Biomolecules and Cells

Subject BIOL10002 (2013)

Note: This is an archived Handbook entry from 2013.

Credit Points: 12.50
Level: 1 (Undergraduate)
Dates & Locations:

This subject is not offered in 2013.

Time Commitment: Contact Hours: 3 x one hour lectures per week, 18 hours of workshops (1 hour of theory workshop and 2 hours of practical workshop per fortnight), 6 hours of additional problem solving classes (1 hour per fortnight), 24 hours of pre-and post laboratory activities (2 hours per week), 24 hours of e-learning, online activities including independent learning tasks (2 hours per week).
Total Time Commitment:

Estimated total time commitment of 120 hours





Recommended Background Knowledge:


Non Allowed Subjects:

Credit cannot be gained for this subject and any of

  • 650-131 Biomed: Molecules, Cells and Organisms (prior to 2008)
Core Participation Requirements:

It is University policy to take all reasonable steps to minimise the impact of disability upon academic study and reasonable steps will be made to enhance a student’s participation in the University’s programs. This subject requires all students to actively and safely participate in laboratory activities.

Students who feel their disability may impact upon their participation are encouraged to discuss this with the Subject Coordinator and the Disability Liaison Unit.


Biology Laboratory

Level 5 Redmond Barry Building

Tel: (03) 8344 4881
(03) 9347 0604

Subject Overview:

This subject aims to familiarise students with modern concepts of molecular and cell biology as a foundation for further studies in biomedicine. Topics include the chemical building blocks of life, cell evolution and endosymbiosis; cell organelles, their structure and function; movement across membranes, enzymes and cellular reactions, energy transformations and energy recycling, cell division: mitosis and meiosis; Multicellularity depends on homeostasis and the physiological systems that regulate this process.

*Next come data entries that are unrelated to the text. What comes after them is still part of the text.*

(** X1: [set_base], [set_size] and [set_milk] accept exactly the keys of
    their price table (espresso, americano, latte, cappuccino; small,
    medium, large; none, whole, skim, oat, soy, compared case-sensitively):
    an accepted value replaces that one attribute, every other attribute,
    the syrup list and all other objects stay as they are, and the builder
    itself is returned; any other string raises [ValueError] and changes
    nothing. *)
Theorem enum_setters_validate h self b items :
  builder_at h self b items →
  (∀ v,
     set_base self v h =
       if bool_decide (v ∈ ["espresso"; "americano"; "latte"; "cappuccino"])
       then (Return self,
             <[self := Builder (mkBuilder (Some v) (_size b) (_milk b)
                                  (_syrups b) (_sugar b) (_iced b))]> h)
       else (Raise (Py.ValueError (Py.InvalidChoice "base" v VALID_BASES)),
             h)) ∧
  (∀ v,
     set_size self v h =
       if bool_decide (v ∈ ["small"; "medium"; "large"])
       then (Return self,
             <[self := Builder (mkBuilder (_base b) (Some v) (_milk b)
                                  (_syrups b) (_sugar b) (_iced b))]> h)
       else (Raise (Py.ValueError (Py.InvalidChoice "size" v VALID_SIZES)),
             h)) ∧
  (∀ v,
     set_milk self v h =
       if bool_decide (v ∈ ["none"; "whole"; "skim"; "oat"; "soy"])
       then (Return self,
             <[self := Builder (mkBuilder (_base b) (_size b) v (_syrups b)
                                  (_sugar b) (_iced b))]> h)
       else (Raise (Py.ValueError (Py.InvalidChoice "milk" v VALID_MILKS)),
             h)) ∧
  set_base self "Latte" h
    = (Raise (Py.ValueError (Py.InvalidChoice "base" "Latte" VALID_BASES)),
       h).
Proof.
  intros Hat. split_and!.
  - intros v. rewrite (set_base_spec _ _ _ _ Hat).
    case_decide as Hv; rewrite valid_bases_listed in Hv;
      [by rewrite bool_decide_eq_true_2|by rewrite bool_decide_eq_false_2].
  - intros v. rewrite (set_size_spec _ _ _ _ Hat).
    case_decide as Hv; rewrite valid_sizes_listed in Hv;
      [by rewrite bool_decide_eq_true_2|by rewrite bool_decide_eq_false_2].
  - intros v. rewrite (set_milk_spec _ _ _ _ Hat).
    case_decide as Hv; rewrite valid_milks_listed in Hv;
      [by rewrite bool_decide_eq_true_2|by rewrite bool_decide_eq_false_2].
  - rewrite (set_base_spec _ _ _ _ Hat). by rewrite decide_False by by vm_compute.
Qed.

Lemma enum_setters_validate_witness :
  set_base 2%positive "Latte" new_heap
    = (Raise (Py.ValueError (Py.InvalidChoice "base" "Latte" VALID_BASES)),
       new_heap).
Proof.
  apply (enum_setters_validate new_heap 2%positive _ [] new_heap_builder).
Defined.

(** ** The fluent interface *)

(** X2: every method other than [build] that returns, returns the builder
    it was called on, so calls chain; [build] returns a location that held
    no object before, hence not the builder, and the heap it leaves is the
    old one with one order added there. *)
Theorem methods_return_self h self c r h' :
  perform self c h = (Return r, h') →
  (c ≠ Build → r = self) ∧
  (c = Build → h !! r = None ∧ r ≠ self ∧ ∃ ord, h' = <[r := Order ord]> h).
Proof.
  intros E. split.
  - intros Hc. destruct c as [v|v|v|v|v|v| |]; simpl in E; [..|done].
    + unfold set_base in E. case_decide; [|done]. revert E. unfold_M.
      by destruct (h !! self) as [[]|]; intros [= <- <-].
    + unfold set_size in E. case_decide; [|done]. revert E. unfold_M.
      by destruct (h !! self) as [[]|]; intros [= <- <-].
    + unfold set_milk in E. case_decide; [|done]. revert E. unfold_M.
      by destruct (h !! self) as [[]|]; intros [= <- <-].
    + revert E. unfold add_syrup. unfold_M.
      destruct (h !! self) as [[|b|]|]; try done.
      destruct (h !! _syrups b) as [[items| |]|]; try done.
      case_decide; [by intros [= <- <-]|].
      by destruct (MAX_SYRUPS <=? _); intros [= <- <-].
    + revert E. unfold set_sugar.
      destruct (Py.as_int v) as [n|]; [|done].
      destruct (_ || _); [done|]. unfold_M.
      by destruct (h !! self) as [[]|]; intros [= <- <-].
    + revert E. unfold set_iced.
      destruct (Py.as_bool v) as [f|]; [|done]. unfold_M.
      by destruct (h !! self) as [[]|]; intros [= <- <-].
    + revert E. unfold clear_extras. unfold_M.
      destruct (h !! self) as [[|b|]|] eqn:Hs; try done.
      rewrite lookup_insert_eq.
      destruct (<[self:=_]> h !! _) as [[| |]|]; try done.
      destruct (decide (_syrups (with_milk "none" b) = self)) as [Heq|Hne].
      * rewrite Heq, lookup_insert_eq. done.
      * rewrite lookup_insert_ne by done. rewrite lookup_insert_eq.
        rewrite lookup_insert_eq. by intros [= <- <-].
  - intros ->. simpl in E. revert E. unfold build. unfold_M.
    destruct (h !! self) as [[|b|]|] eqn:Hs; try done.
    destruct (_base b) as [x|]; [|done].
    destruct (_size b) as [y|]; [|done].
    destruct (BASE_PRICES !! x); [|done].
    destruct (SIZE_MULTIPLIERS !! y); [|done].
    destruct (MILK_PRICES !! _milk b); [|done].
    destruct (h !! _syrups b) as [[items| |]|]; try done.
    intros [= <- <-]. pose proof (fresh_loc_unused h) as Hf.
    split_and!; [done|congruence|by eexists].
Qed.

In addition this subject introduces students to stem cells and their therapeutic potential and embryonic development (how life begins).

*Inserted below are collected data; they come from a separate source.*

(** The comparator of the articles orders dated items as
    [shown_before] says. *)
Lemma compare_articles_before a b :
  (exists x, Page.NewItem.published a = TimeValue x) ->
  (exists y, Page.NewItem.published b = TimeValue y) ->
  (Page.SortCompare (Page.compare_articles a b) <= 0 <->
   Page.shown_before a b).
Proof.
  intros [x Hx] [y Hy]. unfold Page.compare_articles, Page.shown_before.
  rewrite Hx, Hy.
  destruct (Nat.eqb_spec (Page.NewItem.title_matches a)
                         (Page.NewItem.title_matches b)) as [Et|Nt];
    simpl.
  - destruct (Nat.eqb_spec (Page.NewItem.author_matches a)
                           (Page.NewItem.author_matches b)) as [Ea|Na];
      simpl.
    + split.
      * intros H. right. split; [exact Et|]. right. split; [exact Ea|].
        exists x, y. repeat split; auto; lia.
      * intros [H|[_ [H|[_ (x' & y' & Hx' & Hy' & Hle)]]]]; try lia.
        injection Hx' as <-. injection Hy' as <-. lia.
    + split.
      * intros H. right. split; [exact Et|]. left. lia.
      * intros [H|[_ [H|[H _]]]]; lia.
  - split.
    + intros H. left. lia.
    + intros [H|[H _]]; lia.
Qed.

At the completion of this subject, students should:

  • be aware of the basic processes of life;
  • be familiar with the structure and function of both prokaryotic and eukaryotic cells;
  • understand the two cellular processes for harvesting energy: respiration and photosynthesis;
  • understand biological processes from the level of biomolecules to whole organism biology;
  • understand that multicellularity in animals depends on homeostasis;
  • have a basic knowledge of animal structure and function and organ systems including digestive, endocrine, nervous, immune, circulation, respiration, excretion and reproduction;
  • have a basic knowledge of stem cells and their therapeutic potential;
  • have a basic understanding of animal diversity,
  • understand the relationships between tissues and organs in the whole animal via lectures and laboratory-based activities;
  • appreciate how and why organisms are studied by taking part in laboratory-based learning activities;
  • have developed skills in laboratory procedures such as correct use of microscopes; recording observations; hypothesis testing; data analysis, presentation and interpretation.

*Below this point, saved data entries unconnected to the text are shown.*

Lemma replace_record_one k x r rows :
  FinancialRecord.id x = k ->
  filter (λ r, live k r = true) rows = [r] ->
  FinancialRecord.is_deleted x = true ->
  forall ty, total ty (replace_record x rows) = total ty rows - share ty r.
Proof.
  intros Hk Hone Hd ty. induction rows as [|r0 rows IH]; [discriminate|].
  rewrite filter_cons in Hone.
  destruct (decide (live k r0 = true)) as [Hl|Hl].
  - injection Hone as -> Hnone.
    pose proof (replace_record_none k x rows Hk Hnone Hd ty) as Hrest.
    unfold replace_record in *. simpl. rewrite !total_cons, Hrest.
    unfold live in Hl. apply andb_true_iff in Hl as [Hid _].
    rewrite Hk, Hid. rewrite (share_deleted ty x Hd). lia.
  - apply not_true_is_false in Hl.
    unfold replace_record in *. simpl. rewrite !total_cons, (IH Hone).
    rewrite Hk.
    destruct (FinancialRecord.id r0 =? k) eqn:Hid; [|lia].
    unfold live in Hl. rewrite Hid in Hl. simpl in Hl.
    apply negb_false_iff in Hl.
    rewrite (share_deleted ty x Hd), (share_deleted ty r0 Hl). lia.
Qed.

Lemma replace_record_gone k x rows :
  FinancialRecord.id x = k ->
  FinancialRecord.is_deleted x = true ->
  filter (λ r, live k r = true) (replace_record x rows) = [].
Proof.
  intros Hk Hd. induction rows as [|r rows IH]; [reflexivity|].
  unfold replace_record in *. simpl. rewrite filter_cons, IH.
  destruct (decide _) as [Hl|Hl]; [|reflexivity].
  exfalso. rewrite Hk in Hl.
  destruct (FinancialRecord.id r =? k) eqn:Hid; unfold live in Hl.
  - rewrite Hd in Hl. by rewrite andb_false_r in Hl.
  - by rewrite Hid in Hl.
Qed.

Lemma record_response_fields r owner resp :
  FinancialRecordResponse.model_validate r owner = Ok resp ->
  FinancialRecordResponse.amount resp = FinancialRecord.amount r
  /\ FinancialRecordResponse.type_of_text (FinancialRecord.transaction_type r)
     = Ok (FinancialRecordResponse.transaction_type resp).
Proof.
  unfold FinancialRecordResponse.model_validate.
  destruct (negb _); [discriminate|].
  destruct (constrained_str 1 500 _); [|discriminate].
  destruct (FinancialRecordResponse.type_of_text _) as [ty|]; [|discriminate].
  destruct owner as [u|]; [|discriminate]. simpl.
  destruct (UserResponse.model_validate u); [|discriminate].
  simpl. by intros [= <-].
Qed.

Lemma create_transaction_Ok now transaction current_user s resp s' :
  Transactions.create_transaction now transaction current_user s
  = (Ok resp, s') ->
  exists row,
    financial_records (durable s')
    = (financial_records (working s) ++ [row])%list
    /\ FinancialRecord.is_deleted row = false
    /\ FinancialRecord.amount row = FinancialRecordResponse.amount resp
    /\ FinancialRecord.transaction_type row
       = TransactionType_value (FinancialRecordResponse.transaction_type resp).
Proof.
  unfold Transactions.create_transaction. intros E.
  destruct (Transactions.is_admin current_user); [|discriminate].
  simpl in E.
  apply try_except_Ok in E; [|apply fail_500_raises].
  apply bind_Ok in E as (k & s1 & E1 & E).
  apply add_record_Ok in E1 as [Hk ->].
  apply bind_Ok in E as ([] & s2 & E1 & E).
  rewrite commit_run in E1. injection E1 as <-.
  apply bind_Ok in E as (r0 & s3 & E1 & E).
  apply refresh_record_Ok in E1 as [-> (rest & Hrows)].
  pose proof (filter_head_elem _ _ _ _ Hrows) as [_ Hid0].
  apply Z.eqb_eq in Hid0.
  apply bind_Ok in E as (rows & s3 & E1 & E).
  apply select_records_Ok in E1 as [-> ->].
  apply bind_Ok in E as (db_record & s3 & E1 & E).
  apply scalar_one_Ok in E1 as [-> Hone].
  rewrite Hid0 in Hone. simpl in Hone, Hrows.
  set (row := FinancialRecord.mk k (FinancialRecordCreate.amount transaction)
                (FinancialRecordCreate.description transaction)
                (TransactionType_value
                   (FinancialRecordCreate.transaction_type transaction))
                (User.id current_user) now now false) in *.
  assert (Hrow : row ∈ filter (λ r, (FinancialRecord.id r =? k) = true)
                   (financial_records (working s) ++ [row])%list).
  { apply list_elem_of_filter. split; [apply Z.eqb_refl|].
    apply elem_of_app. right. apply list_elem_of_singleton. reflexivity. }
  rewrite Hone in Hrow. apply list_elem_of_singleton in Hrow. subst db_record.
  apply bind_Ok in E as (owner & s3 & E1 & E).
  apply created_by_user_Ok in E1 as ->.
  apply bind_Ok in E as (a & s3 & E1 & E).
  apply log_audit_Ok in E1 as (action & Hact & ->).
  apply lift_Ok in E as [Hresp ->].
  apply record_response_fields in Hresp as [Hamount Htype].
  exists row. split; [reflexivity|]. split; [reflexivity|].
  split; [by rewrite Hamount|].
  unfold row in Htype |- *. simpl in Htype |- *.
  remember (FinancialRecordResponse.transaction_type resp) as ty eqn:Hty.
  clear Hty.
  destruct (FinancialRecordCreate.transaction_type transaction);
    cbv in Htype; injection Htype as <-; reflexivity.
Qed.

Lemma delete_transaction_Ok now record_id current_user s m s' :
  Transactions.delete_transaction now record_id current_user s = (Ok m, s') ->
  exists r,
    filter (λ r, live record_id r = true) (financial_records (working s)) = [r]
    /\ financial_records (durable s')
       = replace_record
           (Transactions.set_updated_at
              (Transactions.set_is_deleted r true) now)
           (financial_records (working s))
    /\ Transactions.is_admin current_user = true.
Proof.
  unfold Transactions.delete_transaction. intros E.
  destruct (Transactions.is_admin current_user); [|discriminate].
  simpl in E.
  apply try_except_Ok in E; [|apply transactions_on_error_raises].
  apply bind_Ok in E as (rows & s1 & E1 & E).
  apply select_records_Ok in E1 as [-> ->].
  apply bind_Ok in E as (found & s1 & E1 & E).
  apply scalar_one_or_none_Ok in E1 as [-> [[_ ->]|(r & Hrows & ->)]];
    [discriminate|].
  exists r. split; [exact Hrows|]. split; [|reflexivity].
  apply bind_Ok in E as ([] & s1 & E1 & E).
  rewrite store_record_run in E1. injection E1 as <-.
  apply bind_Ok in E as ([] & s2 & E1 & E).
  rewrite commit_run in E1. injection E1 as <-.
  apply bind_Ok in E as (a & s3 & E1 & E).
  apply log_audit_Ok in E1 as (action & Hact & ->).
  injection E as _ <-. reflexivity.
Qed.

A 45 minute multiple choice test held mid-semester (10%); work in practical classes during the semester including assessment of practical skills and written work not exceeding 1000 words (30%); completion of 5 Independent Learning Tasks throughout the semester (5%); a written assignment not exceeding 500 words (5%); a 3hr examination on theory and practical work in the examination period (50%).

A pass in the practical work is necessary to pass the subject.

Prescribed Texts:

D Sadava, D M Hillis, H G Heller, M R Berenbaum, Life. 9th Ed. Sinaver/Freeman, 2011

Breadth Options:

This subject is not available as a breadth subject.

Fees Information: Subject EFTSL, Level, Discipline & Census Date
Generic Skills:

At the completion of this subject, students should:

  • be able to critically assess and assimilate new knowledge;
  • to use these skills to solve problems;
  • be able to complete basic manipulations with laboratory equipment, and dissection techniques.
  • develop skills in recording observations, analysis and interpretation of data,
  • be able to work in small groups

This subject is only available to students enrolled in the Bachelor of Biomedicine.

This subject involves the use of animals that form an essential part of the learning objectives for this subject. Please note: There are some non-dissection alternatives for those who have strong philosophical objections and these and other alternatives can be discussed with the subject co-ordinator.

Required Equipment - Laboratory coat & marker pen.